Gas, not Mice


On Saturday the igniter for my gas cooktop shorted out. My first reaction was to go downstairs to the basement to flip the circuit breaker, and then I remembered we have fuses, not circuit breakers.

Normally you can yank a fuse, but the labels on the fuses were circa 1950, and some appliances we not longer have: i.e. "Can Opener." That might have been the right fuse, but at that point I just went back upstairs, broke the plastic clips on the Ikea drawers under the cooktop with my needle-nose pliers, and pulled the plug. It was then that I smelled gas, but I assumed it was the connector above the valve to the cooktop. Since I plan to toss the cooktop, I figured I would call the gas company Monday and report the leak, they would come out with the bubble solution, check the connector, and close the valve.

So out comes the technician this morning, and his sniffer finds gas..not at the connector, not at the valve, but coming up from the basement.
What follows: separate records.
(* ===== verification/Store.v ===== *)
(** [av-state/src/store.rs]: the [StateStore] trait, the contract every backend
    promises (an abstract ledger of counters), and [InMemoryStore], its
    single-node implementation. *)

From S2P Require Import Prelude Rust CoreBase.

(** * Data *)

Inductive StateError :=
| Overflow (key : str)
| Backend (msg : str).

Record Spend := mkSpend { sp_key : str; sp_amount : Z; sp_limit : Z }.

Record Refund := mkRefund { rf_key : str; rf_amount : Z }.

Inductive TrySpendOutcome :=
| Committed (post_commit_min_remaining : Z)
| Refused (index : nat).

#[global] Instance StateError_eq_dec : EqDecision StateError.
Proof. solve_decision. Defined.
#[global] Instance Spend_eq_dec : EqDecision Spend.
Proof. solve_decision. Defined.
#[global] Instance TrySpendOutcome_eq_dec : EqDecision TrySpendOutcome.
Proof. solve_decision. Defined.

(** The fields are [u64] values. *)
Definition spend_typed (sp : Spend) : Prop := is_u64 (sp_amount sp) /\ is_u64 (sp_limit sp).

(** * The trait *)

(** [trait StateStore].  [&self] with interior mutability is explicit state
    passing: an operation returns the store after it. *)
Class StateStore (St : Type) := {
  st_add : St -> str -> Z -> St * result Z StateError;
  st_fetch_max : St -> str -> Z -> St * result Z StateError;
  st_get : St -> str -> result Z StateError;
  st_try_spend_many : St -> list Spend -> St * result TrySpendOutcome StateError;
  st_remove : St -> str -> St;
  st_refund : St -> str -> Z -> St;
  st_refund_many : St -> list Refund -> St;
  st_remove_prefix : St -> str -> St;
}.

(** The trait's default [try_spend], routed through [try_spend_many]. *)
Definition try_spend `{StateStore St} (s : St) (key : str) (amount limit : Z)
  : St * result bool StateError :=
  let '(s', r) := st_try_spend_many s [mkSpend key amount limit] in
  (s', match r with
       | Ok (Committed _) => Ok true
       | Ok (Refused _) => Ok false
       | Err e => Err e
       end).

(** [refuse_duplicate_spend_keys]: the [HashSet] of keys seen so far. *)
Section Duplicates.
Context {UT : UnicodeTables}.

Definition duplicate_key_msg (k : str) : str :=
  lit "try_spend_many received duplicate key " ++ fmt_debug k.

Fixpoint refuse_duplicates_loop (seen : gset str) (spends : list Spend)
  : result unit StateError :=
  match spends with
  | [] => Ok tt
  | sp :: rest =>
      if bool_decide (sp_key sp ∈ seen) then Err (Backend (duplicate_key_msg (sp_key sp)))
      else refuse_duplicates_loop ({[sp_key sp]} ∪ seen) rest
  end.

Definition refuse_duplicate_spend_keys (spends : list Spend) : result unit StateError :=
  refuse_duplicates_loop ∅ spends.
End Duplicates.

(** * InMemoryStore *)

Module InMemory.

Definition COUNTER_MAX : Z := JCS_SAFE_MAX.

(** [counters: DashMap<String, Arc<AtomicI64>>].  Every mutator runs under
    [transaction_lock], so one mutator's effect is one transition here. *)
Record t := mk { counters : gmap str Z }.

Definition new : t := mk ∅.

(** [counters.get(key).map(load).unwrap_or(0)]. *)
Definition load (s : t) (key : str) : Z := default 0 (counters s !! key).

(** [entry(key).or_insert_with(0)]: materialises a missing cell. *)
Definition cell (s : t) (key : str) : t := mk (<[key := load s key]> (counters s)).

Definition store_cell (s : t) (key : str) (v : Z) : t := mk (<[key := v]> (counters s)).

(** [AtomicI64::fetch_add] wraps around. *)
Definition i64_wrap (n : Z) : Z := (n + 2 ^ 63) mod 2 ^ 64 - 2 ^ 63.

Definition fetch_max (s : t) (key : str) (value : Z) : t * result Z StateError :=
  if value >? JCS_SAFE_MAX then (s, Err (Overflow key))
  else
    let s1 := cell s key in
    let current := load s1 key in
    if negb ((0 <=? current) && (current <=? COUNTER_MAX)) then (s1, Err (Overflow key))
    else match i64_of_u64 value with
         | None => (s1, Err (Overflow key))
         | Some v =>
             let prior := current in
             (store_cell s1 key (Z.max prior v), ok_or (u64_of_i64 (Z.max prior v)) (Overflow key))
         end.

Definition add (s : t) (key : str) (delta : Z) : t * result Z StateError :=
  match i64_of_u64 delta with
  | None => (s, Err (Overflow key))
  | Some d =>
      let s1 := cell s key in
      let prev := load s1 key in
      match i64_checked_add prev d with
      | Some new =>
          if new <=? COUNTER_MAX
          then (store_cell s1 key new, ok_or (u64_of_i64 new) (Overflow key))
          else (s1, Err (Overflow key))
      | None => (s1, Err (Overflow key))
      end
  end.

Definition get (s : t) (key : str) : result Z StateError :=
  match counters s !! key with
  | None => Ok 0
  | Some raw =>
      if raw <? 0 then Err (Overflow key) else ok_or (u64_of_i64 raw) (Overflow key)
  end.

(** One entry of the [prepared] vector: key, amount, limit, next value. *)
Record prep := mkPrep { pr_key : str; pr_amount : Z; pr_limit : Z; pr_next : Z }.

(** The validation phase of [try_spend_many]: reads only. *)
Fixpoint validate (s : t) (index : nat) (spends : list Spend) (prepared : list prep)
  : result (list prep + nat) StateError :=
  match spends with
  | [] => Ok (inl prepared)
  | sp :: rest =>
      if sp_amount sp >? JCS_SAFE_MAX then Err (Overflow (sp_key sp))
      else if sp_limit sp >? JCS_SAFE_MAX then Err (Overflow (sp_key sp))
      else
        let? amount := ok_or (i64_of_u64 (sp_amount sp)) (Overflow (sp_key sp)) in
        let? limit := ok_or (i64_of_u64 (sp_limit sp)) (Overflow (sp_key sp)) in
        let current := load s (sp_key sp) in
        let? next := ok_or (i64_checked_add current amount) (Overflow (sp_key sp)) in
        if next >? limit then Ok (inr index)
        else validate s (S index) rest (prepared ++ [mkPrep (sp_key sp) amount limit next])
  end.

(** The commit phase: [cell], [fetch_add], and the running minimum headroom. *)
Fixpoint commit (s : t) (prepared : list prep) (min_remaining : Z) : t * Z :=
  match prepared with
  | [] => (s, min_remaining)
  | p :: rest =>
      let s1 := cell s (pr_key p) in
      let s2 := store_cell s1 (pr_key p) (i64_wrap (load s1 (pr_key p) + pr_amount p)) in
      let remaining := default 0 (u64_of_i64 (i64_wrap (pr_limit p - pr_next p))) in
      commit s2 rest (Z.min min_remaining remaining)
  end.

Definition try_spend_many {UT : UnicodeTables} (s : t) (spends : list Spend)
  : t * result TrySpendOutcome StateError :=
  match refuse_duplicate_spend_keys spends with
  | Err e => (s, Err e)
  | Ok _ =>
      match validate s 0 spends [] with
      | Err e => (s, Err e)
      | Ok (inr index) => (s, Ok (Refused index))
      | Ok (inl prepared) =>
          let '(s', min_remaining) := commit s prepared u64_max in
          (s', Ok (Committed min_remaining))
      end
  end.

Definition remove (s : t) (key : str) : t := mk (delete key (counters s)).

Definition refund (s : t) (key : str) (amount : Z) : t :=
  match counters s !! key with
  | None => s
  | Some prev =>
      let amount := default i64_max (i64_of_u64 amount) in
      store_cell s key (Z.max (i64_sat_sub prev amount) 0)
  end.

Fixpoint refund_loop (s : t) (refunds : list Refund) : t :=
  match refunds with
  | [] => s
  | r :: rest =>
      match counters s !! rf_key r with
      | None => refund_loop s rest
      | Some prev =>
          let amount := default i64_max (i64_of_u64 (rf_amount r)) in
          refund_loop (store_cell s (rf_key r) (Z.max (i64_sat_sub prev amount) 0)) rest
      end
  end.

Definition refund_many (s : t) (refunds : list Refund) : t :=
  match refunds with [] => s | _ => refund_loop s refunds end.

Definition remove_prefix (s : t) (prefix : str) : t :=
  mk (filter (fun kv => starts_with prefix kv.1 = false) (counters s)).

#[export] Instance store {UT : UnicodeTables} : StateStore t := {|
  st_add := add; st_fetch_max := fetch_max; st_get := get;
  st_try_spend_many := try_spend_many; st_remove := remove;
  st_refund := refund; st_refund_many := refund_many;
  st_remove_prefix := remove_prefix;
|}.
End InMemory.

(** * The contract *)

(** What the trait promises, stated on an abstract ledger: a total map from keys
    to counter values, absent keys reading 0. *)
Module Contract.

Abbreviation ledger := (str -> Z).

Definition upd (L : ledger) (key : str) (v : Z) : ledger :=
  fun k => if bool_decide (k = key) then v else L k.

(** A spend is refused outright when a field is past the JCS-safe range,
    and does not fit when it would push the counter above its limit. *)
Definition out_of_range (sp : Spend) : bool :=
  (sp_amount sp >? JCS_SAFE_MAX) || (sp_limit sp >? JCS_SAFE_MAX).
Definition fits (L : ledger) (sp : Spend) : bool :=
  negb (out_of_range sp) && (L (sp_key sp) + sp_amount sp <=? sp_limit sp).

(** All spends of a batch charged at once. *)
Definition charge (L : ledger) (spends : list Spend) : ledger :=
  fun k => L k + foldr Z.add 0
    (map sp_amount (filter (fun sp => sp_key sp = k) spends)).

Definition headroom (L : ledger) (spends : list Spend) : Z :=
  foldr Z.min u64_max (map (fun sp => sp_limit sp - charge L spends (sp_key sp)) spends).

Definition try_spend_many {UT : UnicodeTables} (L : ledger) (spends : list Spend)
  : ledger * result TrySpendOutcome StateError :=
  match refuse_duplicate_spend_keys spends with
  | Err e => (L, Err e)
  | Ok _ =>
      match find_index (fun sp => negb (fits L sp)) spends with
      | Some (i, sp) =>
          (L, if out_of_range sp then Err (Overflow (sp_key sp)) else Ok (Refused i))
      | None => (charge L spends, Ok (Committed (headroom L spends)))
      end
  end.

Definition add (L : ledger) (key : str) (d : Z) : ledger * result Z StateError :=
  let v := L key + d in
  if v <=? JCS_SAFE_MAX then (upd L key v, Ok v) else (L, Err (Overflow key)).

Definition fetch_max (L : ledger) (key : str) (v : Z) : ledger * result Z StateError :=
  if v <=? JCS_SAFE_MAX then (upd L key (Z.max (L key) v), Ok (Z.max (L key) v))
  else (L, Err (Overflow key)).

Definition refund (L : ledger) (key : str) (amount : Z) : ledger :=
  upd L key (sat_sub (L key) amount).

Definition refund_many (L : ledger) (refunds : list Refund) : ledger :=
  fold_left (fun L r => refund L (rf_key r) (rf_amount r)) refunds L.

Definition remove (L : ledger) (key : str) : ledger := upd L key 0.

Definition remove_prefix (L : ledger) (prefix : str) : ledger :=
  fun k => if starts_with prefix k then 0 else L k.
End Contract.

(** Observational equality of ledgers. *)
Definition ledger_eq (L1 L2 : str -> Z) : Prop := forall k, L1 k = L2 k.
Infix "=L" := ledger_eq (at level 70) : av_scope.

(** A backend keeps the contract: [st_view] is the ledger it represents and
    [st_wf] the invariant its operations maintain. *)
Class StateStoreLaws (St : Type) {UT : UnicodeTables} `{StateStore St} := {
  st_wf : St -> Prop;
  st_view : St -> str -> Z;
  st_view_range s k : st_wf s -> 0 <= st_view s k <= JCS_SAFE_MAX;
  st_get_law s k : st_wf s -> st_get s k = Ok (st_view s k);
  st_spend_law s spends : st_wf s -> Forall spend_typed spends ->
    let '(s', r) := st_try_spend_many s spends in
    st_wf s' /\ r = (Contract.try_spend_many (st_view s) spends).2 /\
    st_view s' =L (Contract.try_spend_many (st_view s) spends).1;
  st_add_law s k d : st_wf s -> is_u64 d ->
    let '(s', r) := st_add s k d in
    st_wf s' /\ r = (Contract.add (st_view s) k d).2 /\
    st_view s' =L (Contract.add (st_view s) k d).1;
  st_fetch_max_law s k v : st_wf s -> is_u64 v ->
    let '(s', r) := st_fetch_max s k v in
    st_wf s' /\ r = (Contract.fetch_max (st_view s) k v).2 /\
    st_view s' =L (Contract.fetch_max (st_view s) k v).1;
  st_refund_law s k a : st_wf s -> is_u64 a ->
    st_wf (st_refund s k a) /\ st_view (st_refund s k a) =L Contract.refund (st_view s) k a;
  st_refund_many_law s rs : st_wf s -> Forall (fun r => is_u64 (rf_amount r)) rs ->
    st_wf (st_refund_many s rs) /\
    st_view (st_refund_many s rs) =L Contract.refund_many (st_view s) rs;
  st_remove_law s k : st_wf s ->
    st_wf (st_remove s k) /\ st_view (st_remove s k) =L Contract.remove (st_view s) k;
  st_remove_prefix_law s p : st_wf s ->
    st_wf (st_remove_prefix s p) /\
    st_view (st_remove_prefix s p) =L Contract.remove_prefix (st_view s) p;
}.

(** * Operation sequences *)

(** The mutating operations as data: a schedule of calls from any number of
    clients, in the order in which they take [transaction_lock]. *)
Inductive op :=
| OpAdd (key : str) (delta : Z)
| OpFetchMax (key : str) (value : Z)
| OpSpend (spends : list Spend)
| OpRefund (key : str) (amount : Z)
| OpRefundMany (refunds : list Refund)
| OpRemove (key : str)
| OpRemovePrefix (prefix : str).

Definition op_typed (o : op) : Prop :=
  match o with
  | OpAdd _ d => is_u64 d
  | OpFetchMax _ v => is_u64 v
  | OpSpend l => Forall spend_typed l
  | OpRefund _ a => is_u64 a
  | OpRefundMany l => Forall (fun r => is_u64 (rf_amount r)) l
  | OpRemove _ | OpRemovePrefix _ => True
  end.

Definition run_op `{StateStore St} (s : St) (o : op) : St :=
  match o with
  | OpAdd k d => (st_add s k d).1
  | OpFetchMax k v => (st_fetch_max s k v).1
  | OpSpend l => (st_try_spend_many s l).1
  | OpRefund k a => st_refund s k a
  | OpRefundMany l => st_refund_many s l
  | OpRemove k => st_remove s k
  | OpRemovePrefix p => st_remove_prefix s p
  end.

Definition spec_op {UT : UnicodeTables} (L : str -> Z) (o : op) : str -> Z :=
  match o with
  | OpAdd k d => (Contract.add L k d).1
  | OpFetchMax k v => (Contract.fetch_max L k v).1
  | OpSpend l => (Contract.try_spend_many L l).1
  | OpRefund k a => Contract.refund L k a
  | OpRefundMany l => Contract.refund_many L l
  | OpRemove k => Contract.remove L k
  | OpRemovePrefix p => Contract.remove_prefix L p
  end.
Nooooo. It was a T valve right in the middle of water lines, the house vacuum, and ductwork AND a joist, but he was "pretty sure" it was that one. He put a tag on it, shut off the main, told me to call a plumber, and left. So the plumber comes an hour later, and he is baffled by the technical challenge of rethreading the pipe with no room. But he finally puzzled it out, and reached up with a tool to undo the T valve..and it just came off. It was just finger-tight on there. Who knows how long it's been like that? I always thought the smell down there was mice or the sump pit, not gas. It's fixed now, and it doesn't smell down there any more. And I have hot water again, if no stove. But 4 minutes in the microwave makes water hot enough for a pot of coffee.

Hopefully more sewing will get done tonight, though I am sort of tired right now.